Because women and men think differently, blame it on society or DNA or whatever you want.
It amounts the same as when men are asked "Do these pants make me look fat?". We dare not answer that question as all answers are wrong. If we say "no" that is interpreted as "You are fat but the pants hide it", if we say yes then "You just called me fat", if we don't answer it's "You think I'm fat".
When we have to interpret something we almost always get it wrong so please don't don't do that to us, don't beat around the bush, please please just tell us bluntly. After all we probably confuse the hell out you, too.
Aww. But if you just want casual sex, that's what most guys want anyway, so grab another friend, or make one.
Men are simple creatures, who don't understand the female mind. I am currently in a gender blend, thanks to taking derris scandens, weighted toward male, so even though I can remember how females feel, I tend to default to the clueless side, seeing women as puzzling, mystical creatures that nobody can understand.
So, yes, someone has to spell things out for me.
It's what Jeff Foxworthy says: Men only want two things - a cold beer, and to see something naked.
If someone is interested in me, they have to spell it out...casual flirting might be overlooked, or put down to being friendly.
I pick up on female flirting attempts more easily than that of males, however.
Well... It strongly depends on the people... there are women, whose "hints" and "body language" I cannot understand at all... and women whose "hints" and "body language" I do understand.
To make things even funnier - the woman I had most perfect understanding in that matter with... actually had completely different taste than mine and in general we are not matching personalities altogether. So sexual experience eventually was a mutual compromise, despite we were capable to understand each other's body language...
Thus sometimes is better to actually speak, than just rely on hints.
Giving hints is a complete waste of time. Just say what you want, and communicate your expectations clearly, so there is no confusion. People aren't mind readers, and non-verbal cues are bullshit. Be direct, be honest. As far as birthday sex goes, sorry you were disappointed. Being more direct might have prevented that.
Evolutionary biology and psychology theory:
Women: evolved (mostly) back at the cave, taking care of the kids, surrounded by children, other women, and whoever else was around that wasn't out hunting; taking care of people. Evolved to be social, to be receptive and responsive to subtle cues (need to know when the kids are sick, e.g.), to attend and invest heavily in relationships.
Men: evolved (mostly) hunting with other men, focusing on feats of physical power, goal-oriented teamwork, strategy (bring down that mammoth), death-defying stuff. Not so much into the "subtle cues" of intimate interpersonal dynamics.

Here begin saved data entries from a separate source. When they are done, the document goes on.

(* ===== verification/Kdebug.v ===== *)
(** * Debug information ([kern/kdebug.c], [inc/stab.h])

    The binary search in the table of stabs and the search for what is known about an
    instruction address.  The tables are in memory and are read through the MMU: a table
    outside the mapped memory is a kernel page fault. *)

From S2P Require Import Prelude Mem CString Mmu KState Pmap.

Definition N_FUN : Z := 0x24.
Definition N_SLINE : Z := 0x44.
Definition N_SO : Z := 0x64.
Definition N_SOL : Z := 0x84.
Definition N_PSYM : Z := 0xa0.
Definition USTABDATA : Z := PTSIZE / 2.

(** Fields of [stabs[i]], a [struct Stab] of twelve bytes. *)
Definition sizeof_Stab : Z := 12.
Definition n_strx (stabs i : Z) : K Z := vload32 (w32 (stabs + 12 * i)).
Definition n_type (stabs i : Z) : K Z := vload8 (w32 (stabs + 12 * i + 4)).
Definition n_desc (stabs i : Z) : K Z :=
  b0 ← vload8 (w32 (stabs + 12 * i + 6)); b1 ← vload8 (w32 (stabs + 12 * i + 7)); mret (b0 + 256 * b1).
Definition n_value (stabs i : Z) : K Z := vload32 (w32 (stabs + 12 * i + 8)).

(** The earliest entry of the type looking down from [m], or [l - 1]. *)
Definition stab_scan (stabs type l m : Z) : K Z :=
  kloop (Z.to_nat (m - l + 2)) (fun m =>
    if m >=? l then
      t ← n_type stabs m;
      if negb (t =? type) then mret (inl (m - 1)) else mret (inr m)
    else mret (inr m)) m.

Record search := mkSearch {
  s_l : Z; s_r : Z; s_addr : Z; s_any : bool;
  s_left : Z; s_right : Z      (* [*region_left] and [*region_right] *)
}.

Definition stab_step (stabs type : Z) (st : search) : K (search + search) :=
  let '(mkSearch l r addr any rl rr) := st in
  if l <=? r then
    let true_m := Z.quot (s32 (l + r)) 2 in
    m ← stab_scan stabs type l true_m;
    if m <? l then mret (inl (mkSearch (true_m + 1) r addr any rl rr))
    else
      v ← n_value stabs m;
      if v <? addr then mret (inl (mkSearch (true_m + 1) r addr true m rr))
      else
        v ← n_value stabs m;
        if v >? addr then mret (inl (mkSearch l (m - 1) addr true rl (m - 1)))
        else mret (inl (mkSearch m r (w32 (addr + 1)) true m rr))
  else mret (inr st).

(** Down from the right end to an entry of the type, but not below the left one. *)
Definition stab_rightmost (stabs type rl rr : Z) : K Z :=
  kloop (Z.to_nat (rr - rl + 1) + 1) (fun l =>
    if l >? rl then
      t ← n_type stabs l;
      if negb (t =? type) then mret (inl (l - 1)) else mret (inr l)
    else mret (inr l)) rr.

(** Two rounds for each entry of the region. *)
Definition search_fuel (l r : Z) : nat := Z.to_nat (2 * (r - l + 1) + 1) + 1.

(** Returns [*region_left] and [*region_right]. *)
Definition stab_binsearch (stabs region_left region_right type addr : Z) : K (Z * Z) :=
  st ← kloop (search_fuel region_left region_right) (stab_step stabs type)
         (mkSearch region_left region_right addr false region_left region_right);
  let '(mkSearch _ _ _ any rl rr) := st in
  if negb any then mret (rl, rl - 1)
  else
    l ← stab_rightmost stabs type rl rr;
    mret (l, rr).

(** ** [debuginfo_eip] *)

(** Linker symbols of the kernel's tables, and the literal ["<unknown>"]. *)
Class StabSection := {
  STAB_BEGIN : Z; STAB_END : Z; STABSTR_BEGIN : Z; STABSTR_END : Z;
  unknown_str : Z
}.

Record Eipdebuginfo := mkEip {
  eip_file : Z;         (* Source code filename for EIP *)
  eip_line : Z;
  eip_fn_name : Z;      (* not null terminated *)
  eip_fn_namelen : Z;
  eip_fn_addr : Z;
  eip_fn_narg : Z;
}.
#[export] Instance eta_Eipdebuginfo : Eta Eipdebuginfo := fun i =>
  mkEip (eip_file i) (eip_line i) (eip_fn_name i) (eip_fn_namelen i) (eip_fn_addr i) (eip_fn_narg i).

(** [strfind] through the MMU. *)
Definition vstrfind (s c : Z) : K Z :=
  kwhile (fun s =>
    b ← vload8 s;
    if negb (b =? 0) then
      b ← vload8 s;
      if b =? c then mret (inr s) else mret (inl (w32 (s + 1)))
    else mret (inr s)) s.

(** [stab_end - stabs] and [stabstr_end - stabstr]: differences of pointers. *)
Definition stab_diff (p q : Z) : Z := Z.quot (s32 (p - q)) sizeof_Stab.
Definition str_diff (p q : Z) : Z := s32 (p - q).

Section eip.
Context `{StabSection}.

(** The tables for [addr]: [stabs], [stab_end], [stabstr], [stabstr_end]; or none that may
    be read. *)
Definition stab_tables (addr : Z) : K (option (Z * Z * Z * Z)) :=
  if addr >=? ULIM then mret (Some (STAB_BEGIN, STAB_END, STABSTR_BEGIN, STABSTR_END))
  else
    c ← gets curenv;
    match c with
    | None => leave Undefined
    | Some c =>
        r ← user_mem_check c USTABDATA 16 PTE_U;
        if r <? 0 then mret None
        else
          stabs ← vload32 USTABDATA;
          stab_end ← vload32 (USTABDATA + 4);
          stabstr ← vload32 (USTABDATA + 8);
          stabstr_end ← vload32 (USTABDATA + 12);
          r ← user_mem_check c stabs (w32 (stab_diff stab_end stabs)) PTE_U;
          if r <? 0 then mret None
          else
            r ← user_mem_check c stabstr (w32 (str_diff stabstr_end stabstr)) PTE_U;
            if r <? 0 then mret None else mret (Some (stabs, stab_end, stabstr, stabstr_end))
    end.

(** The file a line belongs to: down to an [N_SOL], or an [N_SO] that has a value. *)
Definition file_line (stabs lfile lline : Z) : K Z :=
  kloop (Z.to_nat (lline - lfile + 2)) (fun lline =>
    if lline >=? lfile then
      t ← n_type stabs lline;
      if negb (t =? N_SOL) then
        t ← n_type stabs lline;
        stop ← (if negb (t =? N_SO) then mret false
                else v ← n_value stabs lline; mret (negb (v =? 0)));
        if (stop : bool) then mret (inr lline) else mret (inl (lline - 1))
      else mret (inr lline)
    else mret (inr lline)) lline.

(** The parameters that follow the function's entry. *)
Definition fn_narg (stabs lfun rfun : Z) : K Z :=
  if lfun <? rfun then
    kloop (Z.to_nat (rfun - lfun + 1)) (fun '(lline, narg) =>
      if lline <? rfun then
        t ← n_type stabs lline;
        if t =? N_PSYM then mret (inl (lline + 1, narg + 1)) else mret (inr narg)
      else mret (inr narg)) (lfun + 1, 0)
  else mret 0.

Definition debuginfo_eip (addr : Z) : K (Z * Eipdebuginfo) :=
  let info := mkEip unknown_str 0 unknown_str 9 addr 0 in
  tables ← stab_tables addr;
  match tables with
  | None => mret (-1, info)
  | Some (stabs, stab_end, stabstr, stabstr_end) =>
      bad ← (if stabstr_end <=? stabstr then mret true
             else b ← vload8 (w32 (stabstr_end - 1)); mret (negb (b =? 0)));
      if (bad : bool) then mret (-1, info)
      else
        '(lfile, rfile) ← stab_binsearch stabs 0 (stab_diff stab_end stabs - 1) N_SO addr;
        if lfile =? 0 then mret (-1, info)
        else
          '(lfun, rfun) ← stab_binsearch stabs lfile rfile N_FUN addr;
          '(info, addr, lline, rline) ←
            (if lfun <=? rfun then
               x ← n_strx stabs lfun;
               info ← (if x <? w32 (str_diff stabstr_end stabstr)
                       then x ← n_strx stabs lfun; mret (info <| eip_fn_name := w32 (stabstr + x) |>)
                       else mret info);
               v ← n_value stabs lfun;
               mret (info <| eip_fn_addr := v |>, w32 (addr - v), lfun, rfun)
             else mret (info <| eip_fn_addr := addr |>, addr, lfile, rfile));
          colon ← vstrfind (eip_fn_name info) 58;
          let info := info <| eip_fn_namelen := s32 (colon - eip_fn_name info) |> in
          '(lline, rline) ← stab_binsearch stabs lline rline N_SLINE addr;
          if lline <=? rline then
            d ← n_desc stabs lline;
            let info := info <| eip_line := d |> in
            lline ← file_line stabs lfile lline;
            info ← (if lline >=? lfile then
                      x ← n_strx stabs lline;
                      if x <? w32 (str_diff stabstr_end stabstr)
                      then x ← n_strx stabs lline; mret (info <| eip_file := w32 (stabstr + x) |>)
                      else mret info
                    else mret info);
            narg ← fn_narg stabs lfun rfun;
            mret (0, info <| eip_fn_narg := narg |>)
          else mret (-1, info)
  end.
End eip.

According to this picture, you are dead right about men not picking up signals and it's a consequence of how we evolved. I have no idea whether it's accurate. Sure sounds plausible to me.
The more this 'me too' movement grows, the more women will need to explicitly state what they want, just sayin'. And don't worry about bad birthdays. We all have them and they only get more frequent as time goes on. Try to remember it's just another day so you can just be your normal level of disappointed with the world, that's what I do.